=== EXCERPTED DATA ===

(** The type and value of a unit word; [cached] is the entry of [deltacache] for
    the position of the field. *)
Definition DecodeUnits (cached : option datetkn) (lowtoken : bytes) : Z * Z :=
  let found := match cached with
               | Some t => if strncmp lowtoken (token t) TOKMAXLEN =? 0 then Some t else datebsearch lowtoken deltatktbl
               | None => datebsearch lowtoken deltatktbl
               end in
  match found with
  | Some t => (tkn_type t, tkn_value t)
  | None => (UNKNOWN_FIELD, 0)
  end.

(** ** Cutting the text into fields *)

Section Parse.

Variable cc : char_class.
Variable lc : ctype.

Definition pg_tolower (c : ascii) : ascii := chr (fold_case lc (ord c)).

Definition is_char (c d : ascii) : bool := bool_decide (d = c).

(** A field that starts with a digit: its type, its text and the rest. *)
Definition digit_field (s : bytes) : Z * bytes * bytes :=
  let '(d, r) := take_run isdigit s in
  match r with
  | delim :: r1 =>
      if is_char ":" delim then
        let '(t, r2) := take_run (fun c => isdigit c || is_char ":" c || is_char "." c) r1 in
        (DTK_TIME, d ++ delim :: t, r2)
      else if is_char "-" delim || is_char "/" delim || is_char "." delim then
        if match r1 with c :: _ => isdigit c | [] => false end then
          let '(d2, r2) := take_run isdigit r1 in
          match r2 with
          | c :: r3 =>
              if is_char delim c then
                let '(t, r4) := take_run (fun c => isdigit c || is_char delim c) r3 in
                (DTK_DATE, d ++ delim :: d2 ++ c :: t, r4)
              else (if is_char "." delim then DTK_NUMBER else DTK_DATE, d ++ delim :: d2, r2)
          | [] => (if is_char "." delim then DTK_NUMBER else DTK_DATE, d ++ delim :: d2, r2)
          end
        else
          let '(t, r2) := take_run (fun c => isalnum cc c || is_char delim c) r1 in
          (DTK_DATE, d ++ delim :: map pg_tolower t, r2)
      else (DTK_NUMBER, d, r)
  | [] => (DTK_NUMBER, d, r)
  end.

(** A leading decimal point. *)
Definition point_field (c : ascii) (s : bytes) : Z * bytes * bytes :=
  let '(d, r) := take_run isdigit s in (DTK_NUMBER, c :: d, r).

(** The characters that continue a date or zone name after a word. *)
Definition date_char (c : ascii) : bool :=
  is_char "+" c || is_char "-" c || is_char "/" c || is_char "_" c || is_char "." c || is_char ":" c || isalnum cc c.

Definition alpha_field (s : bytes) : Z * bytes * bytes :=
  let '(w, r) := take_run (isalpha cc) s in
  let w := map pg_tolower w in
  match r with
  | c :: r1 =>
      let is_date :=
        if is_char "-" c || is_char "/" c || is_char "." c then true
        else if is_char "+" c || isdigit c then
          match datebsearch w datetktbl with None => true | Some _ => false end
        else false in
      if is_date then
        let '(t, r2) := take_run date_char r1 in (DTK_DATE, w ++ pg_tolower c :: map pg_tolower t, r2)
      else (DTK_STRING, w, r)
  | [] => (DTK_STRING, w, r)
  end.
(** The switch on the leading precision, of years or of days. *)
Definition leading_precision (precision n : Z) : result unit :=
  if (precision <? 0) || (9 <? precision) then
    ereport ERRCODE_DATETIME_VALUE_OUT_OF_RANGE "precision of interval is too large"
  else if precision =? 0 then require (n =? 0) "Leading precision of the interval is too small"
  else require (n <? 10 ^ precision) "Leading precision of the interval is too small".

(** ** Printing *)

(** [TrimTrailingZeros] on the reversed text, at most [limit] zeros. *)
Fixpoint trim_zeros (limit : nat) (rev_str : bytes) : bytes :=
  match limit, rev_str with
  | S limit, c :: (d :: _) as r =>
      if is_char "0" c && negb (is_char "." d) then trim_zeros limit (tail rev_str) else rev_str
  | _, _ => rev_str
  end.

Definition TrimTrailingZeros (trimnum : nat) (str : bytes) : bytes := rev (trim_zeros trimnum (rev str)).

(** The signs of a broken-down interval, as [EncodeYminterval] and
    [EncodeDsinterval] test them. *)
Definition has_negative (t : itm) : bool :=
  (it_year t <? 0) || (it_mon t <? 0) || (it_mday t <? 0) || (it_hour t <? 0) || (it_min t <? 0) || (it_sec t <? 0)
  || (it_fsec t <? 0).
Definition has_positive (t : itm) : bool :=
  (0 <? it_year t) || (0 <? it_mon t) || (0 <? it_mday t) || (0 <? it_hour t) || (0 <? it_min t) || (0 <? it_sec t)
  || (0 <? it_fsec t).
Definition has_year_month (t : itm) : bool := negb (it_year t =? 0) || negb (it_mon t =? 0).
Definition has_day_time (t : itm) : bool :=
  negb (it_mday t =? 0) || negb (it_hour t =? 0) || negb (it_min t =? 0) || negb (it_sec t =? 0) || negb (it_fsec t =? 0).
Definition sql_standard_value (t : itm) : bool :=
  negb (has_negative t && has_positive t) && negb (has_year_month t && has_day_time t).

Definition negate_tm (t : itm) : itm :=
  let neg z := int32 (- z) in
  mk_itm (neg (it_year t)) (neg (it_mon t)) (neg (it_mday t)) (neg (it_hour t)) (neg (it_min t)) (neg (it_sec t))
    (neg (it_fsec t)).

(** [%c%d-%d %c%d %c%d:%02d:], the mixed-sign form up to the seconds. *)
Definition mixed_prefix (t : itm) : bytes :=
  let sign (neg : bool) := if neg then "-"%char else "+"%char in
  sign ((it_year t <? 0) || (it_mon t <? 0)) :: fmt_d (c_abs (it_year t)) ++ "-"%char :: fmt_d (c_abs (it_mon t)) ++
  " "%char :: sign (it_mday t <? 0) :: fmt_d (c_abs (it_mday t)) ++
  " "%char :: sign ((it_hour t <? 0) || (it_min t <? 0) || (it_sec t <? 0) || (it_fsec t <? 0)) ::
  fmt_d (c_abs (it_hour t)) ++ ":"%char :: fmt_0d 2 (c_abs (it_min t)) ++ [":"%char].

(** ** Binary form *)

(** The [n] low bytes of an integer, most significant first ([pg_hton32],
    [pg_hton64]), and the unsigned integer they stand for. *)
Fixpoint be_bytes (n : nat) (z : Z) : bytes :=
  match n with
  | O => []
  | S n => be_bytes n (z / 256) ++ [chr (z mod 256)]
  end.

Definition be_value (s : bytes) : Z := foldl (fun v c => v * 256 + ord c) 0 s.

(** [pq_copymsgbytes] *)
Definition pq_copymsgbytes (n : nat) (msg : bytes) : result (bytes * bytes) :=
  if (length msg <? n)%nat then ereport ERRCODE_PROTOCOL_VIOLATION "insufficient data left in message"
  else Ok (take n msg, drop n msg).

Definition pq_getmsgint64 (msg : bytes) : result (Z * bytes) :=
  '(b, msg) ← pq_copymsgbytes 8 msg; Ok (int64 (be_value b), msg).

(** [pq_getmsgint(msg, 4)], converted to int32. *)
Definition pq_getmsgint32 (msg : bytes) : result (Z * bytes) :=
  '(b, msg) ← pq_copymsgbytes 4 msg; Ok (int32 (be_value b), msg).

(** The message of [dsinterval_send] and [yminterval_send]. *)
Definition send_interval (i : Interval) : bytes :=
  be_bytes 8 (iv_time i) ++ be_bytes 4 (iv_day i) ++ be_bytes 4 (iv_month i).

Definition recv_interval (msg : bytes) : result (Interval * bytes) :=
  '(time, msg) ← pq_getmsgint64 msg;
  '(day, msg) ← pq_getmsgint32 msg;
  '(month, msg) ← pq_getmsgint32 msg;
  Ok (mk_interval time day month, msg).
Definition EncodeDsinterval (t : itm) (day_precision second_precision : Z) : bytes :=
  let neg := has_negative t in
  let standard := sql_standard_value t in
  let sign := (if neg && standard then ["-"%char] else []) ++ (if negb neg then ["+"%char] else []) in
  let t' := if neg && standard then negate_tm t else t in
  let seconds := AppendSeconds (it_sec t') (it_fsec t') second_precision in
  let day_time day :=
    fmt_0d day_precision day ++ " "%char :: fmt_0d 2 (it_hour t') ++ ":"%char :: fmt_0d 2 (it_min t') ++ ":"%char :: seconds in
  sign ++
  (if negb neg && negb (has_positive t) then day_time (it_mday t')
   else if negb standard then mixed_prefix t' ++ seconds
   else if has_year_month t then fmt_d (it_year t') ++ "-"%char :: fmt_d (it_mon t')
   else if negb (it_mday t =? 0) then day_time (it_mday t')
   else day_time 0).

(** The precisions of days and seconds that the output uses. *)
Definition ds_out_precision (typmod : Z) : Z * Z :=
  let cap p := if ORACLE_MAX_INTERVAL_PRECISION <? p then ORACLE_MAX_INTERVAL_PRECISION else p in
  if 0 <=? typmod then (cap (INTERVAL_DAY_PRECISION typmod), cap (INTERVAL_SECOND_PRECISION typmod))
  else (ORACLE_MAX_INTERVAL_PRECISION, ORACLE_MAX_INTERVAL_PRECISION).

Definition dsinterval_out (span : Interval) (typmod : Z) : result bytes :=
  t ← interval2tm span;
  let '(day_precision, second_precision) := ds_out_precision typmod in
  Ok (EncodeDsinterval t day_precision second_precision).

(** ** Type modifiers *)

Definition ds_precisions_ok (ps : list Z) : result unit :=
  if existsb (fun p => p <? 0) ps then
    ereport ERRCODE_INVALID_PARAMETER_VALUE "INTERVAL(%d) precision must not be negative"
  else if existsb (fun p => ORACLE_MAX_INTERVAL_PRECISION <? p) ps then
    ereport ERRCODE_INVALID_PARAMETER_VALUE "interval precision is out of range"
  else Ok tt.

Definition dsintervaltypmodin (tl : list Z) : result Z :=
  let bad {A} : result A := ereport ERRCODE_INVALID_PARAMETER_VALUE "invalid INTERVAL type modifier" in
  match tl with
  | r :: p1 :: rest =>
      if (r =? INTERVAL_MASK DAY) || (r =? INTERVAL_MASK HOUR) || (r =? INTERVAL_MASK MINUTE) || (r =? DAY_TO_HOUR)
         || (r =? DAY_TO_MINUTE) || (r =? HOUR_TO_MINUTE) then
        match rest with
        | [] => _ ← ds_precisions_ok [p1]; Ok (INTERVAL_DAY_TYPMOD p1 r)
        | _ => bad
        end
      else if r =? INTERVAL_MASK SECOND then
        match rest with
        | [] => _ ← ds_precisions_ok [p1]; Ok (INTERVAL_DS_TYPMOD p1 2 r)
        | [p2] => _ ← ds_precisions_ok [p1; p2]; Ok (INTERVAL_DS_TYPMOD p2 p1 r)
        | _ => Ok (-1)
        end
      else if (r =? DAY_TO_SECOND) || (r =? HOUR_TO_SECOND) || (r =? MINUTE_TO_SECOND) then
        match rest with
        | [p2] => _ ← ds_precisions_ok [p1; p2]; Ok (INTERVAL_DS_TYPMOD p2 p1 r)
        | _ => bad
        end
      else ereport ERRCODE_INVALID_PARAMETER_VALUE "missing or invalid datetime field"
  | _ => ereport ERRCODE_INVALID_PARAMETER_VALUE "invalid INTERVAL DAY TO SECOND type modifier"
  end.

(** The ranges a DAY TO SECOND type modifier can have. *)
Definition ds_ranges : list Z :=
  [INTERVAL_MASK DAY; INTERVAL_MASK HOUR; INTERVAL_MASK MINUTE; INTERVAL_MASK SECOND; DAY_TO_HOUR; DAY_TO_MINUTE;
   DAY_TO_SECOND; HOUR_TO_MINUTE; HOUR_TO_SECOND; MINUTE_TO_SECOND].

Definition dsintervaltypmodout (typmod : Z) : result bytes :=
  if typmod <? 0 then Ok []
  else
    let precision p := "("%char :: fmt_d p ++ [")"%char] in
    if existsb (Z.eqb (INTERVAL_RANGE typmod)) ds_ranges then
      Ok (lit " day" ++ precision (INTERVAL_DAY_PRECISION typmod) ++
          lit " to second" ++ precision (INTERVAL_SECOND_PRECISION typmod))
    else ereport ERRCODE_INVALID_PARAMETER_VALUE "invalid INTERVAL type modifier".

(** ** Binary input and output *)

Definition dsinterval_recv (msg : bytes) (typmod : Z) : result Interval :=
  '(i, _) ← recv_interval msg; dsinterval i typmod.

Definition dsinterval_send (i : Interval) : bytes := send_interval i.

(** ** Comparison *)

Definition dsinterval_cmp_value (i : Interval) : Z :=
  int64 (iv_time i + int64 (int64 (iv_day i * 24) * USECS_PER_HOUR)).

Definition dsinterval_cmp_internal (a b : Interval) : Z :=
  let span1 := dsinterval_cmp_value a in
  let span2 := dsinterval_cmp_value b in
  if span1 <? span2 then -1 else if span2 <? span1 then 1 else 0.

Definition dsinterval_eq (a b : Interval) : bool := dsinterval_cmp_internal a b =? 0.
Definition dsinterval_ne (a b : Interval) : bool := negb (dsinterval_cmp_internal a b =? 0).
Definition dsinterval_lt (a b : Interval) : bool := dsinterval_cmp_internal a b <? 0.
Definition dsinterval_gt (a b : Interval) : bool := 0 <? dsinterval_cmp_internal a b.
Definition dsinterval_le (a b : Interval) : bool := dsinterval_cmp_internal a b <=? 0.
Definition dsinterval_ge (a b : Interval) : bool := 0 <=? dsinterval_cmp_internal a b.
Definition dsinterval_cmp (a b : Interval) : Z := dsinterval_cmp_internal a b.

Definition dsinterval_smaller (a b : Interval) : Interval := if dsinterval_cmp_internal a b <? 0 then a else b.
Definition dsinterval_larger (a b : Interval) : Interval := if 0 <? dsinterval_cmp_internal a b then a else b.

Definition dsinterval_hash (i : Interval) : Z := hashint8 (dsinterval_cmp_value i).
Definition dsinterval_hash_extended (i : Interval) (seed : Z) : Z := hashint8extended (dsinterval_cmp_value i) seed.

(** ** Arithmetic *)

Definition dsinterval_pl (span1 span2 : Interval) : result Interval :=
  let day := int32 (iv_day span1 + iv_day span2) in
  if SAMESIGN (iv_day span1) (iv_day span2) && negb (SAMESIGN day (iv_day span1)) then interval_out_of_range
  else
    let time := int64 (iv_time span1 + iv_time span2) in
    if SAMESIGN (iv_time span1) (iv_time span2) && negb (SAMESIGN time (iv_time span1)) then interval_out_of_range
    else Ok (carry_days (mk_interval time day 0)).

Definition dsinterval_mi (span1 span2 : Interval) : result Interval :=
  let diff := int64 (dsinterval_cmp_value span1 - dsinterval_cmp_value span2) in
  let day := int32 (Z.quot diff USECS_PER_DAY) in
  let time := Z.rem diff USECS_PER_DAY in
  if negb (SAMESIGN (iv_day span1) (iv_day span2)) && negb (SAMESIGN day (iv_day span1)) then interval_out_of_range
  else if negb (SAMESIGN (iv_time span1) (iv_time span2)) && negb (SAMESIGN time (iv_time span1)) then interval_out_of_range
  else Ok (mk_interval time day 0).

Definition TSROUND (j : float8) : float8 := f_div (rint (f_mul j (of_int 1000000))) (of_int 1000000).

(** A conversion to int without a check of the range, which C leaves undefined
    outside it. *)
Definition unchecked_int32 (x : float8) : result Z :=
  match to_int32 x with Some z => Ok z | None => ereport ERRCODE_INTERNAL_ERROR "undefined conversion" end.

(** The body of [dsinterval_mul] and [dsinterval_div]; [op] multiplies or divides
    an integer by the factor. Their last check, [result->day > INT_MAX] on an int32,
    never fires. *)
Definition ds_scale (op : Z -> float8) (span : Interval) : result Interval :=
  month ← checked_int32 (op (iv_month span));
  day ← checked_int32 (op (iv_day span));
  let month_remainder_days := TSROUND (f_mul (f_sub (op (iv_month span)) (of_int month)) (of_int DAYS_PER_MONTH)) in
  month_days ← unchecked_int32 month_remainder_days;
  let sec_remainder :=
    TSROUND (f_mul (f_sub (f_add (f_sub (op (iv_day span)) (of_int day)) month_remainder_days) (of_int month_days))
               (of_int SECS_PER_DAY)) in
  '(day, sec_remainder) ←
    (if f_le (of_int SECS_PER_DAY) (SFabs sec_remainder) then
       days ← unchecked_int32 (f_div sec_remainder (of_int SECS_PER_DAY));
       Ok (int32 (day + days), f_sub sec_remainder (of_int (days * SECS_PER_DAY)))
     else Ok (day, sec_remainder));
  let day := int32 (day + month_days) in
  time ← checked_int64 (rint (f_add (op (iv_time span)) (f_mul sec_remainder (of_int USECS_PER_SEC))));
  Ok (carry_days (mk_interval time day 0)).

Definition dsinterval_mul (span : Interval) (factor : float8) : result Interval :=
  ds_scale (fun z => f_mul (of_int z) factor) span.

Definition mul_d_dsinterval (factor : float8) (span : Interval) : result Interval := dsinterval_mul span factor.

Definition dsinterval_div (span : Interval) (factor : float8) : result Interval :=
  if f_is_zero factor then ereport ERRCODE_DIVISION_BY_ZERO "division by zero"
  else ds_scale (fun z => f_div (of_int z) factor) span.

===

### WORK ORDER
Read each line of the material, and wherever the word "require" turns up, copy that line.

### EXERCISE RESPONSE
  else if precision =? 0 then require (n =? 0) "Leading precision of the interval is too small"
  else require (n <? 10 ^ precision) "Leading precision of the interval is too small".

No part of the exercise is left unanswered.